- [MATERIAL FOR THIS TASK]:
Lemma run_outcomes fuel :
  forall (d : DownloaderState C),
    (fst (run fuel d) = Exc name_error
     \/ fst (run fuel d) = Exc type_error
     \/ fst (run fuel d) = Exc task_done_error
     \/ fst (run fuel d) = Diverge)
    /\ exists evs,
         calls (snd (run fuel d)) = calls d ++ evs
         /\ downloaded evs ++ q (snd (run fuel d)) = q d.
Proof.
  induction fuel as [|fuel IH]; intros d.
  - simpl. split; [tauto|]. exists []. rewrite app_nil_r. split; reflexivity.
  - cbn [run]. destruct (q d) as [|f rest] eqn:Hq.
    + simpl. split; [tauto|]. exists []. rewrite app_nil_r, Hq.
      split; reflexivity.
    + set (d1 := {| q := rest; unfinished_tasks := unfinished_tasks d;
                    srm := srm d; calls := calls d |}).
      destruct fuel as [|fuel].
      * (* the budget ends inside the inner loop *)
        cbn [download_loop]. change ((0 <? 10) && negb false) with true.
        cbv iota.
        destruct (call_download_calls f d1) as (Hq1 & _ & Hc1).
        destruct (call_download f d1) as [[[]|e] d2]; simpl in *.
        -- split; [tauto|]. exists [EvDownload f].
           rewrite Hc1, Hq1. split; reflexivity.
        -- split; [tauto|]. exists [EvDownload f].
           rewrite Hc1, Hq1. split; reflexivity.
      * rewrite download_loop_once.
        destruct (call_download_calls f d1) as (Hq1 & Hu1 & Hc1).
        destruct (call_download f d1) as [[[]|e] d2]; simpl in Hq1, Hu1, Hc1.
        -- change (0 >? 9) with false. cbv iota. unfold task_done.
           destruct (unfinished_tasks d2) as [|n] eqn:Hu.
           ++ simpl. split; [tauto|]. exists [EvDownload f].
              rewrite Hc1, Hq1. split; reflexivity.
           ++ match goal with
              | |- context [run (S fuel) ?d3] =>
                  destruct (IH d3) as (Hout & evs & Hcalls & Hfiles);
                  destruct (run (S fuel) d3) as [r d4]
              end.
              simpl in *. split; [exact Hout|].
              exists ([EvDownload f; EvTaskDone] ++ evs).
              rewrite Hcalls, Hc1, <- !app_assoc. split; [reflexivity|].
              rewrite downloaded_app. simpl. rewrite Hfiles, Hq1.
              reflexivity.
        -- simpl. split; [tauto|]. exists [EvDownload f].
           rewrite Hc1, Hq1. split; reflexivity.
Qed.

(** X12: [Downloader.run] never tries a download a second time.  The
    clause [except Exception():] names an instance, not a class, so the
    first download that raises ends the thread with a [TypeError]: the
    counter of attempts is never incremented and the
    ["Download failed."] error is never raised.  The thread never returns
    normally either, since the statement after the loop uses a name the
    module does not bind.  Whatever happens, the files it has tried,
    followed by what is left in the queue, are the queue it started with:
    each file is tried at most once, in queue order. *)
Theorem downloader_tries_each_file_once :
  forall fuel (d : DownloaderState C),
    fst (run fuel d) <> Ret tt
    /\ fst (run fuel d) <> Exc download_failed
    /\ (fst (run fuel d) = Exc name_error
        \/ fst (run fuel d) = Exc type_error
        \/ fst (run fuel d) = Exc task_done_error
        \/ fst (run fuel d) = Diverge)
    /\ exists evs,
         calls (snd (run fuel d)) = calls d ++ evs
         /\ downloaded evs ++ q (snd (run fuel d)) = q d.
Proof.
  intros fuel d. destruct (run_outcomes fuel d) as (Hout & Hevs).
  repeat split; try assumption;
    destruct Hout as [-> | [-> | [-> | ->]]]; discriminate.
Qed.
(** * PIPE: empirical PSF photometry core

  A shallow embedding of the three source files of the repository

    - [syntstar.py]   synthetic images of catalogued background stars,
    - [psf_worker.py] robust spline fit of the PSF surface,
    - [pipe/psf.py]   single-source and binary PSF fitters,

  together with the properties their specification states about them.

  Conventions.  A numpy [float64] array is a [list]; a two-dimensional
  array is the list of its rows.  Python exceptions are the [Raise]
  results of [Py.result].  In [Syntstar] and [PsfWorker] floats are read
  as real numbers (the specification's "exact over real arithmetic");
  [Psf] is generic in its arithmetic, with a real and an IEEE binary64
  instance, because two of its properties are about NaN. *)

From Stdlib Require Import ZArith List Bool Reals Lra Lia.
From Stdlib Require Import Floats.SpecFloat.
From Stdlib Require String.
Import String.StringSyntax.
Import ListNotations.

(** ** Python and numpy idioms shared by the three files *)

Module Py.

Inductive exn : Type :=
| IndexError
| ValueError
| UnboundLocalError
| LinAlgError.

Inductive result (A : Type) : Type :=
| Ok (a : A)
| Raise (e : exn).
Arguments Ok {A} a.
Arguments Raise {A} e.
(** * Network-Speed-Test: the discovery and transfer protocol engine

    A shallow embedding of [server.py] and [client.py].

    - Python integers are [Z]; the fixed-width fields of [struct] are [Z]
      with their range written out.
    - [bytes] objects are [list byte]; a decoded [str] is a list of Unicode
      code points ([list Z]).
    - A Python exception is a value of [exn] carried by [py_result].
    - A socket is seen from the handler that owns it: what the handler
      writes is a trace, and what the socket delivers is a list of events
      read in order.  A write itself does not fail.
    - A datagram in an event is the [data] that [recvfrom(2048)] returned.
    - A reading of [time.time()] is a number of milliseconds. *)

From Stdlib.Strings Require Import Byte String.
From Stdlib Require Import ZArith List Bool Lia QArith.
From Equations Require Import Equations.
Import ListNotations.
Local Open Scope Z_scope.

(** ** Exceptions *)

Inductive exn : Type :=
| StructError
| UnicodeDecodeError
| ValueError
| ZeroDivisionError.

Inductive py_result (A : Type) : Type :=
| Ok (a : A)
| Raise (e : exn).
Arguments Ok {A} a.
Arguments Raise {A} e.

Definition bind {A B : Type} (m : py_result A) (k : A -> py_result B) : py_result B :=
  match m with
  | Ok a => k a
  | Raise e => Raise e
  end.

Notation "x <- m ;; k" := (bind m (fun x => k))
  (at level 61, m at next level, right associativity).
Notation "' p <- m ;; k" := (bind m (fun x => match x with p => k end))
  (at level 61, p pattern, m at next level, right associativity).

(** ** Constants of both modules *)

Definition MAGIC_COOKIE : Z := 0xabcddcba.
Definition OFFER_TYPE : Z := 0x2.
Definition REQUEST_TYPE : Z := 0x3.
Definition PAYLOAD_TYPE : Z := 0x4.

(** ** Bytes and big-endian fields *)

Definition byte_val (b : byte) : Z := Z.of_N (Byte.to_N b).

Definition byte_of (v : Z) : byte :=
  match Byte.of_N (Z.to_N (v mod 256)) with
  | Some b => b
  | None => x00
  end.

(** [be_bytes n v]: the [n] low-order bytes of [v], most significant first. *)
Fixpoint be_bytes (n : nat) (v : Z) : list byte :=
  match n with
  | O => []
  | S k => be_bytes k (v / 256) ++ [byte_of v]
  end.

Definition be_value (l : list byte) : Z :=
  fold_left (fun acc b => acc * 256 + byte_val b) l 0.

(** One unsigned field of a [struct] format: [B] is 1 byte, [H] 2, [I] 4,
    [Q] 8.  Packing a value out of range raises [struct.error]. *)
Definition pack_field (n : nat) (v : Z) : py_result (list byte) :=
  if (0 <=? v) && (v <? 256 ^ Z.of_nat n) then Ok (be_bytes n v)
  else Raise StructError.
(* ===== verification/Build.v ===== *)
(** * Build: the pipeline of lib.rs, stage by stage

    [build] (lines 57-149) as a program over the commands of [Effects].
    The stages are the blocks the source numbers in its comments; each is a
    definition, and [build] composes them in the order of the source.  [?]
    is [try]; [let _ = ...] is a call whose answer is dropped; a [return
    Err(...)] ends the stage with that error.  The temporary directory of
    the operating system and the process id are read from [Env]. *)

From Stdlib Require Import String.
From S2P Require Import Prelude Text Utf8 Paths Config Layout Attach Effects.

Local Open Scope N_scope.

(** What [std::env::temp_dir()] and [std::process::id()] return. *)
Record Env := mkEnv {
  env_temp_dir : path;
  env_pid : u32;
}.

(** ** Program names and fixed arguments *)

Definition cp : text := Eval vm_compute in str "cp"%string.
Definition hdiutil : text := Eval vm_compute in str "hdiutil"%string.
Definition chflags : text := Eval vm_compute in str "chflags"%string.
Definition SetFile : text := Eval vm_compute in str "SetFile"%string.
Definition sync : text := Eval vm_compute in str "sync"%string.

Definition verb_create : text := Eval vm_compute in str "create"%string.
Definition verb_attach : text := Eval vm_compute in str "attach"%string.
Definition verb_detach : text := Eval vm_compute in str "detach"%string.
Definition verb_convert : text := Eval vm_compute in str "convert"%string.

Definition temp_dir_stem : text := Eval vm_compute in str "appdmg_rs_"%string.
Definition temp_dmg_stem : text := Eval vm_compute in str "temp_rw_"%string.
Definition dmg_ext : text := Eval vm_compute in str ".dmg"%string.

Definition background_dir : text := Eval vm_compute in str ".background"%string.
Definition background_png : text := Eval vm_compute in str "background.png"%string.
Definition fseventsd : text := Eval vm_compute in str ".fseventsd"%string.
Definition ds_store_name : text := Eval vm_compute in str ".DS_Store"%string.
Definition volume_icon_name : text := Eval vm_compute in str ".VolumeIcon.icns"%string.

(** ** The command lines *)

(** [cp -R src dest] (line 70). *)
Definition cp_command (src dest : path) : Command :=
  {| program := cp; args := [str "-R"%string; src; dest] |}.

(** [hdiutil create -srcfolder dir -volname title -fs HFS+ -format UDRW -ov
    image -quiet] (lines 81-87). *)
Definition hdiutil_create (dir : path) (volname : text) (image : path) : Command :=
  {| program := hdiutil;
     args := [verb_create; str "-srcfolder"%string; dir; str "-volname"%string; volname;
              str "-fs"%string; str "HFS+"%string; str "-format"%string; str "UDRW"%string;
              str "-ov"%string; image; str "-quiet"%string] |}.

(** [hdiutil attach -readwrite -noverify -noautoopen image] (line 92). *)
Definition hdiutil_attach (image : path) : Command :=
  {| program := hdiutil;
     args := [verb_attach; str "-readwrite"%string; str "-noverify"%string;
              str "-noautoopen"%string; image] |}.

(** [hdiutil detach mount -force -quiet] (line 139). *)
Definition hdiutil_detach (mount_point : path) : Command :=
  {| program := hdiutil;
     args := [verb_detach; mount_point; str "-force"%string; str "-quiet"%string] |}.

(** [hdiutil convert image -format UDZO -o final -quiet] (line 142). *)
Definition hdiutil_convert (image final : path) : Command :=
  {| program := hdiutil;
     args := [verb_convert; image; str "-format"%string; str "UDZO"%string;
              str "-o"%string; final; str "-quiet"%string] |}.

(** [chflags hidden p] (lines 106, 107, 131). *)
Definition chflags_hidden (p : path) : Command :=
  {| program := chflags; args := [str "hidden"%string; p] |}.

(** [SetFile -a C volume] (line 132). *)
Definition setfile_custom_icon (volume : path) : Command :=
  {| program := SetFile; args := [str "-a"%string; str "C"%string; volume] |}.

(** [sync] (line 136). *)
Definition sync_command : Command := {| program := sync; args := [] |}.

Section build.
Context {api : EntryApi}.
Context (env : Env) (config : DmgConfig) (final_dmg_path : path).

(** Line 59: the staging directory. *)
Definition temp_dir : path :=
  join (env_temp_dir env) (temp_dir_stem ++ fmt_u32 (env_pid env)).

(** Line 78, given the parent of the staging directory: the writable
    image. *)
Definition temp_dmg_in (dir : path) : path :=
  join dir (temp_dmg_stem ++ fmt_u32 (env_pid env) ++ dmg_ext).

(** Stage 1 (lines 59-61): a fresh, empty staging directory. *)
Definition prepare_temp_dir : Prog (Result unit Error) :=
  present ← call (PathExists temp_dir);
  when_try present (io_call (RemoveDirAll temp_dir));;?
  io_call (CreateDirAll temp_dir).

(** Line 67: where an item goes in the staging directory. *)
Definition dest_path (item : DmgContent) : path := join temp_dir (item_name item).

(** The body of the loop of stage 2 (lines 65-74) for one item. *)
Definition stage_item (item : DmgContent) : Prog (Result unit Error) :=
  let src_path := c_path item in
  if decide (c_type item = type_file) then
    status ←? io_call (Status (cp_command src_path (dest_path item)));
    if negb (success status) then Ret (Err (CopyFailed src_path)) else Ret (Ok ())
  else if decide (c_type item = type_link) then
    call (Symlink src_path (dest_path item));; Ret (Ok ())
  else Ret (Ok ()).

(** Stage 2 (lines 64-75): copy or link every content item. *)
Fixpoint stage_contents (items : list DmgContent) : Prog (Result unit Error) :=
  match items with
  | [] => Ret (Ok ())
  | item :: rest => stage_item item;;? stage_contents rest
  end.

(** Stage 3 (lines 78-89): create the writable image; its path is the
    result.  [parent().unwrap()] panics on [None]. *)
Definition create_image : Prog (Result path Error) :=
  match parent temp_dir with
  | None => Panic
  | Some dir =>
      let temp_dmg_path := temp_dmg_in dir in
      present ← call (PathExists temp_dmg_path);
      when_try present (io_call (RemoveFile temp_dmg_path));;?
      status ←? io_call (Status (hdiutil_create temp_dir (title config) temp_dmg_path));
      if negb (success status) then Ret (Err CreateFailed) else Ret (Ok temp_dmg_path)
  end.

(** Stage 4 (lines 92-95): attach the image, decode what the process
    printed and find where the image is mounted.  The exit status of
    [hdiutil attach] is not looked at. *)
Definition attach_image (temp_dmg_path : path) : Prog (Result path Error) :=
  attach_out ←? io_call (RunOutput (hdiutil_attach temp_dmg_path));
  let out_str := from_utf8_lossy (stdout attach_out) in
  Ret (ok_or (find_mount_point out_str) NoMountPoint).

(** Stage 5, background (lines 99-107): the background directory, the
    image copied into it if the source exists, both support directories
    hidden.  The result is the on-volume path of the background. *)
Definition setup_background (mount_path : path) : Prog (Result path Error) :=
  let bg_dir := join mount_path background_dir in
  io_call (CreateDirAll bg_dir);;?
  let bg_src := background config in
  let vol_bg_path := join bg_dir background_png in
  present ← call (PathExists bg_src);
  when_try present (io_call (FsCopy bg_src vol_bg_path);;? Ret (Ok ()));;?
  call (Status (chflags_hidden bg_dir));;
  call (Status (chflags_hidden (join mount_path fseventsd)));;
  Ret (Ok vol_bg_path).

(** Stage 5, alias (lines 110-111): [AliasInfo::new(..).ok()] and then
    [.and_then(|i| i.encode().ok())]. *)
Definition resolve_alias (vol_bg_path : path) : Prog (option bytes) :=
  alias_info ← call (AliasNew vol_bg_path);
  match result_ok alias_info with
  | Some i => encoded ← call (AliasEncode i); Ret (result_ok encoded)
  | None => Ret None
  end.

(** Stage 5, entries (lines 114-125): build them and write the
    .DS_Store. *)
Definition write_layout (mount_path : path) (bg_alias_data : option bytes)
  : Prog (Result unit Error) :=
  let entries := layout_entries config bg_alias_data in
  r ← call (WriteDsStore (join mount_path ds_store_name) entries); Ret (lift_ds r).

(** The volume icon (lines 128-134): every step may fail without effect
    on the result. *)
Definition volume_icon (mount_path : path) : Prog unit :=
  present ← call (PathExists (icon config));
  if (present : bool) then
    let dest_icon := join mount_path volume_icon_name in
    copied ← call (FsCopy (icon config) dest_icon);
    if is_ok copied then
      call (Status (chflags_hidden dest_icon));;
      call (Status (setfile_custom_icon mount_path));;
      mret tt
    else mret tt
  else mret tt.

(** Stage 6 (lines 139-148): detach, convert, remove the temporaries,
    report.  The exit status of [hdiutil detach] is dropped; only a failure
    to start it is an error. *)
Definition detach_and_convert (mount_point temp_dmg_path : path) : Prog (Result unit Error) :=
  io_call (Status (hdiutil_detach mount_point));;?
  present ← call (PathExists final_dmg_path);
  when_try present (io_call (RemoveFile final_dmg_path));;?
  status ←? io_call (Status (hdiutil_convert temp_dmg_path final_dmg_path));
  call (RemoveDirAll temp_dir);;
  call (RemoveFile temp_dmg_path);;
  if negb (success status) then Ret (Err ConvertFailed) else Ret (Ok ()).

(** [build] (lines 57-149). *)
Definition build : Prog (Result unit Error) :=
  prepare_temp_dir;;?
  stage_contents (contents config);;?
  temp_dmg_path ←? create_image;
  mount_point ←? attach_image temp_dmg_path;
  vol_bg_path ←? setup_background mount_point;
  bg_alias_data ← resolve_alias vol_bg_path;
  write_layout mount_point bg_alias_data;;?
  volume_icon mount_point;;
  call (Status sync_command);;
  detach_and_convert mount_point temp_dmg_path.

End build.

- [YOUR ASSIGNMENT]: In the records above, how many lines contain the string "order"? Only that number should be written.

- [YOUR RESPONSE]: 4